Determine how many lines in the following listing include "lists". Respond with that number only.

.....

Inductive event : Type :=
  | Print (d : diagnostic)
  | AddChunkPage (chunk : NuccChunkTexture)
  | AddClumpPage (clump : NuccChunkClump)
  | WriteXfbin (x : Xfbin) (path : string).

Record Settings : Type := mkSettings {
  inject_to_xfbin : bool;
  export_meshes : bool;
  export_bones : bool;
  export_textures : bool;
  export_specific_meshes : bool;
  meshes_to_export : list (string * bool);
}.

(** The state of an export: [self.xfbin], the heap and what happened so far. *)
Record state : Type := mkState {
  xfbin : Xfbin;
  st_heap : heap;
  events : list event;
}.

Definition M (A : Type) : Type := state -> state * result A.

Definition ret {A} (a : A) : M A := fun s => (s, Return a).
Definition raise {A} (msg : string) : M A := fun s => (s, Raise msg).
Definition bind {A B} (m : M A) (k : A -> M B) : M B :=
  fun s => match m s with
           | (s', Return a) => k a s'
           | (s', Raise msg) => (s', Raise msg)
           end.
Definition emit (e : event) : M unit :=
  fun s => (mkState (xfbin s) (st_heap s) (events s ++ [e]), Return tt).
Definition print_all (ds : list diagnostic) : M unit :=
  fun s => (mkState (xfbin s) (st_heap s) (events s ++ (Print <$> ds)), Return tt).
(** A new list object *)
Definition alloc (o : pyobj) : M loc :=
  fun s => let l := fresh (dom (st_heap s)) in
           (mkState (xfbin s) (<[l := o]> (st_heap s)) (events s), Return l).
Definition get_state : M state := fun s => (s, Return s).
Definition set_xfbin (x : Xfbin) : M unit :=
  fun s => (mkState x (st_heap s) (events s), Return tt).

(** [for x in l: body(x)] *)
Fixpoint for_each {A} (l : list A) (body : A -> M unit) : M unit :=
  match l with
  | [] => ret tt
  | x :: l' => bind (body x) (fun _ => for_each l' body)
  end.

Notation "x <- m ;; k" := (bind m (fun x => k))
  (at level 100, m at next level, right associativity, only parsing).
Notation "m ;;; k" := (bind m (fun _ => k))
  (at level 100, right associativity, only parsing).

(** *** [make_coords] (lines 305-356)

    [make_coord] appends the coord of a bone and then those of its children;
    the position, rotation and scale of the node are computed by [mathutils]
    from the two bones kept in the coord. *)
Fixpoint make_coord (path : string) (coord_parent : option string)
    (parent_bone : option Props) (bone : Bone) : list NuccChunkCoord :=
  let '(mkBone name data children) := bone in
  mkCoord path name coord_parent data parent_bone
    :: flat_map (make_coord path (Some name) (Some data)) children.

Definition make_coords (path : string) (roots : list Bone) : list NuccChunkCoord :=
  flat_map (make_coord path None None) roots.

(** *** [make_models] (lines 358-563) *)

(** The vertex made for the first loop of a surface vertex (lines 466-511). *)
Definition make_vertex (coord_indices_dict : gmap string nat) (l : Loop) : NudVertex :=
  let bw := match loop_deform l with
            | Some items => bone_ids_and_weights coord_indices_dict items
            | None => ([], [])
            end in
  mkNudVertex (loop_geom l)
    ((uv_from_blender <$> option_list (loop_uv1 l))
       ++ (uv_from_blender <$> option_list (loop_uv2 l)))
    bw.1 bw.2.

(** [vertex_indices_dict], [vertices] and [faces] of the mesh being built. *)
Record mesh_builder : Type := mkMeshBuilder {
  vertex_indices_dict : gmap nat nat;
  b_vertices : list NudVertex;
  b_faces : list (nat * nat * nat);
}.

(** The body of [for l in tri_loops] (lines 459-511). *)
Definition add_loop (coord_indices_dict : gmap string nat)
    (b : mesh_builder) (l : Loop) : mesh_builder :=
  if decide (is_Some (vertex_indices_dict b !! vert_index l)) then b
  else mkMeshBuilder
         (<[vert_index l := size (vertex_indices_dict b)]> (vertex_indices_dict b))
         (b_vertices b ++ [make_vertex coord_indices_dict l])
         (b_faces b).

(** The body of [for tri_loops in bm.calc_loop_triangles()] (lines 458-514). *)
Definition add_triangle (coord_indices_dict : gmap string nat)
    (b : mesh_builder) (tri_loops : Loop * Loop * Loop) : mesh_builder :=
  let '(l0, l1, l2) := tri_loops in
  let b' := foldl (add_loop coord_indices_dict) b [l0; l1; l2] in
  let d := vertex_indices_dict b' in
  mkMeshBuilder d (b_vertices b')
    (b_faces b' ++ [(d !!! vert_index l0, d !!! vert_index l1, d !!! vert_index l2)]).

(** The surface vertices the corners of a list of triangles refer to. *)
Definition corner_indices (tris : list (Loop * Loop * Loop)) : list nat :=
  flat_map (fun t => [vert_index t.1.1; vert_index t.1.2; vert_index t.2]) tris.

Definition build_mesh (coord_indices_dict : gmap string nat)
    (tris : list (Loop * Loop * Loop)) : mesh_builder :=
  foldl (add_triangle coord_indices_dict) (mkMeshBuilder ∅ [] []) tris.

(** What the body of [for mesh_obj in ...] does with one mesh object:
    it prints a message and continues, or it appends a mesh and its
    material chunk (lines 424-551). *)
Inductive mesh_result : Type :=
  | MeshSkipped (d : diagnostic)
  | MeshBuilt (m : NudMesh) (mat : NuccChunkMaterial).

Definition convert_mesh (coord_indices_dict : gmap string nat)
    (xfbin_mats : gmap string NuccChunkMaterial) (mesh_obj : MeshObject) : mesh_result :=
  let b := build_mesh coord_indices_dict (loop_triangles mesh_obj) in
  if bool_decide (length (b_vertices b) < 3) then
    MeshSkipped (MeshNoValidFaces (mesh_name mesh_obj))
  else if bool_decide (MAX_VERTICES < length (b_vertices b)) then
    MeshSkipped (MeshTooManyVertices (mesh_name mesh_obj) (length (b_vertices b)) MAX_VERTICES)
  else if bool_decide (MAX_FACES < length (b_faces b)) then
    MeshSkipped (MeshTooManyFaces (mesh_name mesh_obj) (bm_faces mesh_obj) MAX_FACES)
  else match xfbin_mats !! xfbin_material mesh_obj with
       | None => MeshSkipped (MeshNoMaterial (mesh_name mesh_obj))
       | Some mat => MeshBuilt (mkNudMesh (b_vertices b) (b_faces b) (mesh_data mesh_obj)) mat
       end.

Definition result_mesh (r : mesh_result) : option NudMesh :=
  match r with MeshBuilt m _ => Some m | MeshSkipped _ => None end.
Definition result_material (r : mesh_result) : option NuccChunkMaterial :=
  match r with MeshBuilt _ mat => Some mat | MeshSkipped _ => None end.
Definition result_diagnostic (r : mesh_result) : option diagnostic :=
  match r with MeshBuilt _ _ => None | MeshSkipped d => Some d end.

(** [chunk.material_chunks], [mesh_group.meshes] and the messages printed. *)
Record model_builder : Type := mkModelBuilder {
  mb_material_chunks : list NuccChunkMaterial;
  mb_meshes : list NudMesh;
  mb_log : list diagnostic;
}.

Definition add_mesh_object (coord_indices_dict : gmap string nat)
    (xfbin_mats : gmap string NuccChunkMaterial)
    (mb : model_builder) (mesh_obj : MeshObject) : model_builder :=
  match convert_mesh coord_indices_dict xfbin_mats mesh_obj with
  | MeshSkipped d =>
      mkModelBuilder (mb_material_chunks mb) (mb_meshes mb) (mb_log mb ++ [d])
  | MeshBuilt m mat =>
      mkModelBuilder (mb_material_chunks mb ++ [mat]) (mb_meshes mb ++ [m]) (mb_log mb)
  end.

(** The model chunk of an empty that is exported (lines 384-561): [None]
    when no mesh was appended. *)
Definition make_model (path : string) (coord_indices_dict : gmap string nat)
    (xfbin_mats : gmap string NuccChunkMaterial) (empty : Empty)
    : option NuccChunkModel * list diagnostic :=
  let coord_index := default 0 (coord_indices_dict !! mesh_bone empty) in
  let mb := foldl (add_mesh_object coord_indices_dict xfbin_mats)
                  (mkModelBuilder [] [] []) (empty_meshes empty) in
  match mb_meshes mb with
  | [] => (None, mb_log mb ++ [NudNoMeshes (empty_name empty)])
  | _ => (Some (mkModel path (empty_name empty) coord_index
                        (mb_material_chunks mb) (mb_meshes mb) (nud_data empty)),
          mb_log mb)
  end.

(** [chain(old_clump.model_chunks, *old_clump.model_groups)].  The source
    removes repeated entries with [dict.fromkeys]; that leaves the first
    entry of every name in place, which is all [make_models] looks at. *)
Definition old_clump_all_models (h : heap) (old_clump : NuccChunkClump)
    : list (option NuccChunkModel) :=
  models_at h (model_chunks old_clump)
    ++ flat_map g_model_chunks (groups_at h (model_groups old_clump)).

(** [[c for c in old_clump_all_models if c and c.name == empty.name]] *)
Definition old_models_named (all : list (option NuccChunkModel)) (name : string)
    : list NuccChunkModel :=
  filter (fun c => model_name c = name) (omap (fun c => c) all).

(** What lines 371-382 decide for an empty: it is skipped, an old model is
    looked for, or it is exported. *)
Inductive selection : Type := SelSkip | SelOld | SelExport.

Definition select_empty (settings : Settings) (empty : Empty) : selection :=
  if export_specific_meshes settings then
    match list_find (fun i => i.1 = empty_name empty) (meshes_to_export settings) with
    | None => SelSkip
    | Some (_, (_, false)) => SelOld
    | Some (_, (_, true)) => SelExport
    end
  else SelExport.

(** The body of [for empty in empties] (lines 370-561) on the pair of
    [model_chunks] and the messages printed so far. *)
Definition add_empty (settings : Settings) (h : heap) (path : string)
    (coord_indices_dict : gmap string nat) (old_clump : option NuccChunkClump)
    (xfbin_mats : gmap string NuccChunkMaterial)
    (acc : list NuccChunkModel * list diagnostic) (empty : Empty)
    : list NuccChunkModel * list diagnostic :=
  match select_empty settings empty with
  | SelSkip => acc
  | SelOld =>
      match old_clump with
      | Some old =>
          match old_models_named (old_clump_all_models h old) (empty_name empty) with
          | old_model :: _ => (acc.1 ++ [old_model], acc.2)
          | [] => acc
          end
      | None => acc
      end
  | SelExport =>
      match make_model path coord_indices_dict xfbin_mats empty with
      | (Some chunk, log) => (acc.1 ++ [chunk], acc.2 ++ log)
      | (None, log) => (acc.1, acc.2 ++ log)
      end
  end.

Definition make_models (settings : Settings) (h : heap) (empties : list Empty)
    (path : string) (coords : list NuccChunkCoord) (old_clump : option NuccChunkClump)
    (xfbin_mats : gmap string NuccChunkMaterial)
    : list NuccChunkModel * list diagnostic :=
  let coord_indices_dict := index_dict (coord_name <$> coords) in
  foldl (add_empty settings h path coord_indices_dict old_clump xfbin_mats) ([], []) empties.

(** *** [make_clump] (lines 230-303) *)

(** [{m.name: m for m in models}] *)
Definition model_dict (models : list NuccChunkModel) : gmap string (option NuccChunkModel) :=
  foldl (fun d m => <[model_name m := Some m]> d) ∅ models.

(** [[model_chunks[c] for c in names if c in model_chunks]] *)
Definition resolve_models (model_chunks : gmap string (option NuccChunkModel))
    (names : list string) : list (option NuccChunkModel) :=
  omap (fun c => model_chunks !! c) names.

(** The body of [for group in clump_data.model_groups] (lines 287-296). *)
Definition make_model_group (model_chunks : gmap string (option NuccChunkModel))
    (group : ModelGroupData) : ClumpModelGroup :=
  mkModelGroup (group_flag0 group) (group_flag1 group) (hex_str_to_int (group_unk group))
    (resolve_models model_chunks (group_models group)).

(** Lines 281-296: the [None] entry is added, then the groups are made. *)
Definition make_model_groups (model_chunks : gmap string (option NuccChunkModel))
    (groups : list ModelGroupData) : list ClumpModelGroup :=
  make_model_group (<["None"%string := None]> model_chunks) <$> groups.

(** Lines 254-260 *)
Definition find_old_clump (settings : Settings) (path name : string)
    : M (option NuccChunkClump) :=
  if inject_to_xfbin settings then
    s <- get_state ;;
    match get_chunk_page (xfbin s) path name with
    | None => ret None
    | Some (old_clump :: _) => ret (Some old_clump)
    | Some [] => raise "IndexError: list index out of range"
    end
  else ret None.

Definition make_clump (settings : Settings) (armature_obj : ArmatureObject)
    : M NuccChunkClump :=
  let clump_data := xfbin_clump_data armature_obj in
  let path := cd_path clump_data in
  let name := strip_clump_suffix (armature_name armature_obj) in
  old_clump <- find_old_clump settings path name ;;
  coord_chunks <-
    (if export_bones settings then
       alloc (CoordList (make_coords path (root_bones armature_obj)))
     else match old_clump with
          | Some old => ret (coord_chunks old)
          | None => raise "Cannot export bones."
          end) ;;
  lists <-
    (if export_meshes settings then
       let xfbin_mats :=
         foldl (fun d mat => <[mat.1 := mkMaterial path mat.1 mat.2]> d) ∅
               (cd_materials clump_data) in
       s <- get_state ;;
       let made := make_models settings (st_heap s) (empties armature_obj) path
                     (coords_at (st_heap s) coord_chunks) old_clump xfbin_mats in
       print_all made.2 ;;;
       let model_chunks := model_dict made.1 in
       ms <- alloc (ModelList (resolve_models model_chunks (cd_models clump_data))) ;;
       gs <- alloc (GroupList (make_model_groups model_chunks (cd_model_groups clump_data))) ;;
       ret (ms, gs)
     else match old_clump with
          | Some old => ret (model_chunks old, model_groups old)
          | None => raise "Cannot export meshes."
          end) ;;
  ret (mkClump path name (cd_flags clump_data) coord_chunks lists.1 lists.2).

.....

(Result for this exercise) 2